= Brian Wardle (academic) =

Brian Lee Wardle (born 1969) is a professor in the Department of Aeronautics and Astronautics at the Massachusetts Institute of Technology.

Wardle is Director of MIT's Nano-Engineered Composite aerospace STructures (NECST) Consortium, and is a principal member of the Technology Laboratory for Advanced Materials and Structures (TELAMS). He is active in the MEMS@MIT community as part of the Microsystems Technology Laboratory (MTL).

Wardle's research interests are in the area of structures and materials, primarily focusing on aerospace applications, and currently focuses on composite systems, active materials, structural health monitoring (SHM), and power-conversion devices at the MEMS scale. Other topics of interest to his group include structural mechanics, durability, advanced material systems, safety/reliability and performance of structural systems, microelectromechanical systems (MEMS), structural health monitoring and nanocomposites.
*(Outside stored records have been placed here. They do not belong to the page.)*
Lemma disableRouting_rules m : rules_ok m → rules_ok (disableRouting m).1.
Proof.
  intros Hok. unfold disableRouting. destruct (m_forwarder m); [|done].
  pose proof (deleteBlockRules_inv (m_blockRules m) (m_routes m) (ok_routes m Hok)) as Hd. simpl.
  destruct (deleteBlockRules (m_routes m) (m_blockRules m)) as [routes ok]. simpl in Hd.
  by destruct (_ && _); (split; [apply Hok | exact Hd]).
Qed.

Lemma resetPeerRules_inv m : acl_inv (resetPeerRules m).
Proof. destruct NewPeerACL_inv. split; try done. unfold installed. simpl. set_solver. Qed.

Lemma dnat_op_rules s r s' : rules_ok (f_mgr s) → dnat_op s r = Some s' → rules_ok (f_mgr s').
Proof.
  intros Hok. destruct r; simpl; intros [= <-]; [|done]. by apply (rules_ok_eq (f_mgr s)).
Qed.

(** Every operation keeps the rule stores well-formed. *)
Lemma filter_step_rules s eo s' :
  filter_op_wf eo → rules_ok (f_mgr s) → filter_step sha256 Getenv s eo = Some s' → rules_ok (f_mgr s').
Proof.
  destruct eo as [env op]. intros Hwf Hok H. destruct op; cbn [filter_step] in H.
  - apply (FInbound_inv sha256 Getenv) in H as (q & b & H). apply inbound_inv in H as (m & d & H & ->).
    apply filterInbound_config in H. eapply rules_ok_eq; [..|exact Hok]; unfold config in H; simpl; congruence.
  - apply (FOutbound_inv sha256 Getenv) in H as (m & d & q & b & H & ->).
    apply filterOutbound_keeps in H. by eapply rules_ok_keeps.
  - injection H as <-. unfold AddFilterRule. destruct Hwf as (Hp & Hs & Hd). simpl in Hp, Hs, Hd.
    destruct (_ =? _)%nat; [done|]. destruct (net_IsZero _).
    + destruct (addPeerRule _ _ _ _ _ _ _ _ _) as [acl r] eqn:E. simpl. split; simpl; [|apply Hok].
      by destruct (addPeerRule_inv _ _ _ _ _ _ _ _ _ _ _ (ok_acl _ Hok) Hp Hs Hd E).
    + destruct (addRouteRule _ _ _ _ _ _ _ _ _) as [routes r] eqn:E. simpl. split; simpl; [apply Hok|].
      by destruct (addRouteRule_inv _ _ _ _ _ _ _ _ _ _ _ (ok_routes _ Hok) Hs Hd E).
  - injection H as <-. unfold DeleteFilterRule. destruct rule as [r|id].
    + destruct (deletePeerRuleLocked _ _ _) as [acl|] eqn:E; simpl; [|done]. split; simpl; [|apply Hok].
      by destruct (deletePeerRule_inv _ _ _ _ (ok_acl _ Hok) E).
    + destruct (deleteRouteRule _ _) as [routes|] eqn:E; simpl; [|done]. split; simpl; [apply Hok|].
      by destruct (deleteRouteRule_inv _ _ _ (ok_routes _ Hok) E).
  - injection H as <-. by apply EnableRouting_rules.
  - injection H as <-. by apply disableRouting_rules.
  - injection H as <-. by apply (rules_ok_eq (f_mgr s)).
  - injection H as <-. by apply (rules_ok_eq (f_mgr s)).
  - injection H as <-. destruct (UpdateSet _ _ _) as [r|] eqn:E; simpl; [|done]. split; simpl; [apply Hok|].
    by eapply UpdateSet_inv; [apply (ok_routes _ Hok)|].
  - injection H as <-. by apply (rules_ok_eq (f_mgr s)).
  - injection H as <-. by destruct tcp; apply (rules_ok_eq (f_mgr s)).
  - by eapply dnat_op_rules.
  - by eapply dnat_op_rules.
  - by eapply dnat_op_rules.
  - by eapply dnat_op_rules.
  - injection H as <-. by apply (rules_ok_eq (f_mgr s)).
  - injection H as <-. split; simpl; [apply resetPeerRules_inv | apply NewRouteACL_inv].
Qed.

Lemma filter_run_rules ops s s' :
  Forall filter_op_wf ops → rules_ok (f_mgr s) → filter_run sha256 Getenv s ops = Some s' →
  rules_ok (f_mgr s').
Proof.
  intros Hops. revert s. induction Hops as [|o ops Ho Hops IH]; intros s Hok; cbn [filter_run run].
  { by intros [= <-]. }
  destruct (filter_step _ _ s o) as [s1|] eqn:E; [|done]. apply IH. by eapply filter_step_rules.
Qed.

Lemma Create_rules PD dsr ns fwd wg ifs mtu : rules_ok (Create Getenv PD dsr ns fwd wg ifs mtu).
Proof.
  unfold Create. repeat case_match; (split; simpl; [apply NewPeerACL_inv | apply NewRouteACL_inv]).
Qed.

Lemma allows_config m m' d src dst :
  config m' = config m → admits m' d src dst = admits m d src dst ∧ forwards m' d src dst = forwards m d src dst.
Proof.
  unfold config. intros Hc. injection Hc as H1 H2 H3 H4 H5 H6 H7 H8 H9 H10 H11.
  unfold admits, forwards, peer_allows, route_allows, shouldForward, hasMatchingNetstackService.
  by rewrite H1, H2, H3, H6, H7, H8, H9, H10, H11.
Qed.

Lemma allows_orig m d o src dst :
  admits m (set_dnatOrigPort o d) src dst = admits m d src dst ∧
  forwards m (set_dnatOrigPort o d) src dst = forwards m d src dst.
Proof. done. Qed.

(** The verdict of the inbound path on a packet that is not a fragment. *)
Lemma filterInbound_verdict env m d p size m' d' q drop :
  rules_ok m → fragment_of d p = None → filterInbound env m d p size = Some (m', d', q, drop) →
  drop = true ∧ m_forwarder m' = m_forwarder m ∨
  ∃ src dst, extractIPs d' = Some (src, dst) ∧
    (drop = false → tracked m d' src dst = true ∨ admits m d' src dst = true) ∧
    (m_forwarder m' ≠ m_forwarder m → forwards m d' src dst = true).
Proof.
  intros Hok Hf. unfold filterInbound, fragment_of in *.
  destruct (isValidPacket d p) as [[d1 valid] fragment].
  destruct valid; simpl in *; [|intros [= <- <- <- <-]; auto].
  destruct (extractIPs d1) as [[src dst]|] eqn:Ei; simpl in *; [|done].
  destruct (IsValid src); simpl in *; [|intros [= <- <- <- <-]; auto].
  destruct fragment; simpl in *.
  { intros H. follow H. unfold filterInboundFragment in Hx.
    destruct (fragmentMetadata d1 src dst) as [[f|]|]; simpl in *; simplify_eq. auto. }
  intros H. destruct (filterInboundDecoded_cases _ _ _ _ _ _ _ _ _ _ _ Ei H)
    as [[-> ->]|(d2 & src2 & dst2 & m1 & reply & Ei2 & Hr & Hc)]; [auto|]. right. exists src2, dst2.
  pose proof (trackedReply_frame _ _ _ _ _ _ _ _ Hr) as (u & i & t & ->).
  destruct Hc as [(-> & -> & -> & ->)|[-> Hc]].
  { split_and!; [done | left; by eapply trackedReply_tracked | done]. }
  destruct (allows_config m (with_trackers u i t m) d2 src2 dst2 eq_refl) as [Ha Hw].
  assert (Hok' : rules_ok (with_trackers u i t m)) by (by apply (rules_ok_eq m)).
  assert (Hfin : drop = negb (admits m d2 src2 dst2) ∧
    ((d' = d2 ∧ drop = true) ∨ d' = set_dnatOrigPort 0 d2) ∧
    (forwards m d2 src2 dst2 = false → m_forwarder m' = m_forwarder m)).
  { rewrite <- Ha, <- Hw. destruct (IsLocalIP (m_localIPs (with_trackers u i t m)) dst2) eqn:El.
    - apply (handleLocalTraffic_decision env (with_trackers u i t m) d2 src2 dst2 q size m' d' drop); try done.
      destruct (decoded d2 !! 1%nat) eqn:E; [by eexists|]. exfalso.
      unfold handleLocalTraffic, peerACLsBlock, isSpecialICMP in Hc. by rewrite E in Hc.
    - by apply (handleRoutedTraffic_decision env (with_trackers u i t m) d2 src2 dst2 q size m' d' drop). }
  destruct Hfin as (Hd & Hdd & Hfw).
  destruct (allows_orig m d2 0 src2 dst2) as [Ho1 Ho2].
  assert (Hsame : extractIPs d' = Some (src2, dst2) ∧ admits m d' src2 dst2 = admits m d2 src2 dst2 ∧
    forwards m d' src2 dst2 = forwards m d2 src2 dst2) by (by destruct Hdd as [[-> _]| ->]).
  destruct Hsame as (-> & -> & ->). split_and!; [done | |].
  - intros ->. right. by destruct (admits _ _ _ _).
  - intros Hne. destruct (forwards _ _ _ _); [done|]. by destruct Hne; auto.
Qed.

Definition filter_init (m : Manager) : FilterState := {| f_mgr := m; f_pool := ∅ |}.

Lemma reachable_rules PD dsr ns fwd wg ifs mtu ops s :
  Forall filter_op_wf ops →
  filter_run sha256 Getenv (filter_init (Create Getenv PD dsr ns fwd wg ifs mtu)) ops = Some s →
  rules_ok (f_mgr s).
Proof. intros Hops Hrun. eapply filter_run_rules; [done | | done]. apply Create_rules. Qed.

Lemma inbound_decoder env s slot p size s' q drop m d :
  filterInbound env (f_mgr s) (getDecoder s slot) p size = Some (m, d, q, drop) →
  inbound env s slot p size = Some (s', q, drop) → getDecoder s' slot = d ∧ f_mgr s' = m.
Proof.
  intros H (m1 & d1 & H1 & ->)%inbound_inv. rewrite H in H1. simplify_eq.
  unfold getDecoder. simpl. by rewrite lookup_insert_eq.
Qed.

(** C1. Nothing gets in unasked. In every run of the whole filter from its
    creation, with any interleaving of packets, rule changes, routing and
    translation, an inbound packet that is not a fragment and is not
    dropped either answers a flow the trackers hold, or is addressed to the
    host and let in by the installed peer rules (an ICMP error, or no deny
    rule matches and some accept rule does), or is routed while the native
    router is in charge. Addresses and ports are those of the packet passed
    on, after translation. *)
Theorem inbound_accept_sound PD dsr ns fwd wg ifs mtu ops s env slot p size s' q :
  Forall filter_op_wf ops →
  filter_run sha256 Getenv (filter_init (Create Getenv PD dsr ns fwd wg ifs mtu)) ops = Some s →
  fragment_of (getDecoder s slot) p = None →
  inbound env s slot p size = Some (s', q, false) →
  ∃ src dst, extractIPs (getDecoder s' slot) = Some (src, dst) ∧
    (tracked (f_mgr s) (getDecoder s' slot) src dst = true ∨
     admits (f_mgr s) (getDecoder s' slot) src dst = true).
Proof.
  intros Hops Hrun Hf Hin.
  pose proof (reachable_rules _ _ _ _ _ _ _ _ _ Hops Hrun) as Hok.
  pose proof Hin as (m & d & H & _)%inbound_inv.
  destruct (inbound_decoder _ _ _ _ _ _ _ _ _ _ H Hin) as [-> _].
  destruct (filterInbound_verdict _ _ _ _ _ _ _ _ _ Hok Hf H) as [[? _]|(src & dst & He & Ha & _)]; [done|].
  exists src, dst. auto.
Qed.

(** A fragment leaves the forwarder alone. *)
Lemma filterFirstFragment_forwarder env m d meta src dst size m' d' drop :
  filterFirstFragment env m d meta src dst size = Some (m', d', drop) → m_forwarder m' = m_forwarder m.
Proof.
  assert (Hr : ∀ m meta, m_forwarder (recordFirstFragment env m meta) = m_forwarder m)
    by (intros; unfold recordFirstFragment; by case_match).
  unfold filterFirstFragment. intros H. follow H;
    repeat match goal with
    | Hx : trackedReply _ _ _ _ _ _ = Some _ |- _ => apply trackedReply_frame in Hx as (?&?&?&->)
    | Hx : trackInbound _ _ _ _ _ _ _ = Some _ |- _ => apply trackInbound_frame in Hx as [(?&?&?&->) _]
    | Hx : storeDropFlow _ _ _ _ _ _ _ = Some _ |- _ => apply storeDropFlow_frame in Hx as (?&->&_)
    end; by rewrite ?Hr.
Qed.

Lemma fragment_forwarder env m d p size m' d' p' drop :
  fragment_of d p ≠ None → filterInbound env m d p size = Some (m', d', p', drop) → m_forwarder m' = m_forwarder m.
Proof.
  unfold fragment_of, filterInbound. destruct (isValidPacket d p) as [[d1 valid] fragment]. intros Hf H.
  destruct valid; simpl in *; [|by follow H]. destruct fragment; [|done].
  destruct (extractIPs d1) as [[src dst]|]; simpl in *; [|done]. destruct (IsValid src); simpl in *; [|done].
  follow H. unfold filterInboundFragment in Hx. follow Hx; try done.
  - unfold filterTrailingFragment in *. by case_match; simplify_eq/=.
  - by apply filterFirstFragment_forwarder in Hx.
Qed.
The MIT NECST Consortium, founded by Wardle in 2006, actively develops technologies for improving the performance of advanced aerospace materials/structures, primarily through strategic use of carbon nanotubes (CNTs) combined with traditional advanced composites to form hybrid architectures. The group specializes in a novel synthesis technique for producing high-quality, long (several millimeters), aligned CNTs which can be strategically incorporated in existing advanced composite systems.